In the entries below, the lines from the one with "Err e => Err e" through the one with "let t := trim_end_matches" are to be copied exactly; both ends count.

* **DATA RECORDS**
--- START ---

(* ===== verification/Cutover.v ===== *)
(** * Handing the old gateway's cron stores over ([src/migrate/cron_cutover.rs])

    The cutover takes each [jobs.json] of the old gateway out of its hands: with
    the stores locked it checks that every job was imported, backs the files up,
    writes a receipt, empties the files and makes the jobs the gateway's own; a
    cutover that stopped halfway is taken up again from its receipt.  The files
    are those of [Paths], reached through the environment of
    [src/migrate/sys.rs]; every call and every statement may fail, which leaves
    what a stop at that point leaves. *)
From stdpp Require Import base list strings option sets gmap relations.
From Stdlib Require Import ZArith NArith Lia Ascii String.
From S2P Require Import Prelude RustStr Db Session Ledger Shell Web Paths FileTool Json Schedule Cron Jobs Store.
Open Scope string_scope.
Open Scope omon_scope.
Open Scope db_scope.
Local Notation length := Datatypes.length.

(** ** The environment ([OsEnv]) *)

#[local] Instance IoError_eq_dec : EqDecision IoError.
Proof. solve_decision. Defined.
#[local] Instance Node_eq_dec : EqDecision Node.
Proof. solve_decision. Defined.

(** The name a path stands for, its last step not followed. *)
Definition entry_at (cwd : Canonical) (p : PathBuf) (fs : FS) : result Canonical IoError :=
  match rev (steps p) with
  | Name n :: above =>
      match walk MAX_LINKS false (nodes fs) (start cwd p) (rev above) with
      | Ok d => match nodes fs !! d with Some Directory => Ok (d ++ [n])%list | _ => Err NOT_A_DIRECTORY end
      | Err e => Err e
      end
  | _ => Err IS_A_DIRECTORY
  end.

Definition fs_error (operation path error : string) : OmonError :=
  Config ("failed to " ++ operation ++ " " ++ lossy_text path ++ ": " ++ error).

(** No name was free within the fuel. *)
Definition OUT_OF_FUEL : OmonError := Panicked "out of fuel".

(** [Path::parent] as a text, for a path that does not end in a dot. *)
Definition parent_text (s : string) : option string :=
  let t := trim_end_matches "/" s in
  match rev (split_char "/" t) with
  | [] | [""] => None
  | [_] => Some ""
  | _ :: above =>
      let dir := trim_end_matches "/" (String.concat "/" (rev above)) in
      Some (if String.eqb dir "" then "/" else dir)
  end.

Section Env.
Context (cwd : Canonical) (arrange : list string -> list string).
(** The uuids drawn for a path, and what a write that fails leaves. *)
Context (uuid : string -> nat -> string) (partial : string).
Notation F := (M FS).

Definition created (q : Canonical) (fs : FS) : FS := Paths.put q "" fs.
Definition with_content (q : Canonical) (text : string) (fs : FS) : FS := Paths.put q text fs.

(** [File::options().write(true).create_new(true).open(path)]. *)
Definition open_new (p : PathBuf) : F (result Canonical IoError) :=
  call (fun fs =>
    match entry_at cwd p fs with
    | Err e => (Err e, fs)
    | Ok q => match nodes fs !! q with Some _ => (Err FILE_EXISTS, fs) | None => (Ok q, created q fs) end
    end).

(** [write_all] and [sync_all] on the file just opened. *)
Definition write_all (q : Canonical) (bytes : string) : F (result unit IoError) := fun w =>
  match faults w with
  | Some msg :: rest => (Ok (Err (OtherError msg)), mkWorld (with_content q partial (st w)) rest)
  | rest => (Ok (Ok tt), mkWorld (with_content q bytes (st w)) (tail rest))
  end.

Definition unlink (p : PathBuf) : F (result unit IoError) :=
  call (fun fs =>
    match entry_at cwd p fs with
    | Err e => (Err e, fs)
    | Ok q =>
        match nodes fs !! q with
        | None => (Err NotFound, fs)
        | Some Directory => (Err IS_A_DIRECTORY, fs)
        | Some _ => (Ok tt, mkFS (base.delete q (nodes fs)) (inodes fs))
        end
    end).

Definition remove_file (path : string) : F unit :=
  r <- unlink (path_of path) ;;
  match r with
  | Ok _ | Err NotFound => ret tt
  | Err e => fail (fs_error "remove" path (show_error e))
  end.

Fixpoint unique_among (fuel : nat) (path : string) (bytes candidate : string) (drawn : nat) : F string :=
  match fuel with
  | O => fail OUT_OF_FUEL
  | S fuel =>
      opened <- open_new (path_of candidate) ;;
      match opened with
      | Ok q =>
          written <- write_all q bytes ;;
          match written with
          | Ok _ => ret candidate
          | Err error =>
              removed <- attempt (remove_file candidate) ;;
              match removed with
              | Err cleanup => fail (Config (show_error error ++ "; partial file cleanup failed: " ++ error_text cleanup))
              | Ok _ => fail (fs_error "write" candidate (show_error error))
              end
          end
      | Err e =>
          if bool_decide (e = FILE_EXISTS) then unique_among fuel path bytes (path ++ "-" ++ uuid path drawn) (S drawn)
          else fail (fs_error "create" candidate (show_error e))
      end
  end.

(** The path the file got. *)
Definition write_unique (fuel : nat) (path bytes : string) : F string := unique_among fuel path bytes path 0.

(** [std::fs::rename] of a file or a link: what was at [b] goes. *)
Definition move (a b : PathBuf) : F (result unit IoError) :=
  call (fun fs =>
    match entry_at cwd a fs, entry_at cwd b fs with
    | Ok from, Ok to =>
        match nodes fs !! from, nodes fs !! to with
        | None, _ => (Err NotFound, fs)
        | Some Directory, _ | _, Some Directory => (Err IS_A_DIRECTORY, fs)
        | Some x, y =>
            if bool_decide (Some x = y) then (Ok tt, fs)
            else (Ok tt, mkFS (<[to := x]> (base.delete from (nodes fs))) (inodes fs))
        end
    | Err e, _ | _, Err e => (Err e, fs)
    end).

Definition rename (from to : string) : F unit :=
  r <- move (path_of from) (path_of to) ;;
  match r with
  | Ok _ => ret tt
  | Err e => fail (Config ("failed to rename " ++ lossy_text from ++ " to " ++ lossy_text to ++ ": " ++ show_error e))
  end.

(** [MigrationEnv::write_atomic]: the new bytes under a name of their own, then
    the name of the file. *)
Definition write_atomic (fuel : nat) (path bytes : string) : F unit :=
  match file_name (path_of path), parent_text path with
  | Some name, Some dir =>
      let temporary := push dir ("." ++ lossy_text name ++ ".tmp-omon-migration-" ++ uuid path 0) in
      temporary <- write_unique fuel temporary bytes ;;
      renamed <- attempt (rename temporary path) ;;
      match renamed with
      | Ok _ => ret tt
      | Err error =>
          removed <- attempt (remove_file temporary) ;;
          match removed with
          | Err cleanup => fail (Config (error_text error ++ "; temporary cleanup failed: " ++ error_text cleanup))
          | Ok _ => fail error
          end
      end
  | _, _ => fail (Config ("invalid migration target: " ++ lossy_text path))
  end.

--- END ---

* **OUTPUT**
      | Err e => Err e
      end
  | _ => Err IS_A_DIRECTORY
  end.

Definition fs_error (operation path error : string) : OmonError :=
  Config ("failed to " ++ operation ++ " " ++ lossy_text path ++ ": " ++ error).

(** No name was free within the fuel. *)
Definition OUT_OF_FUEL : OmonError := Panicked "out of fuel".

(** [Path::parent] as a text, for a path that does not end in a dot. *)
Definition parent_text (s : string) : option string :=
  let t := trim_end_matches "/" s in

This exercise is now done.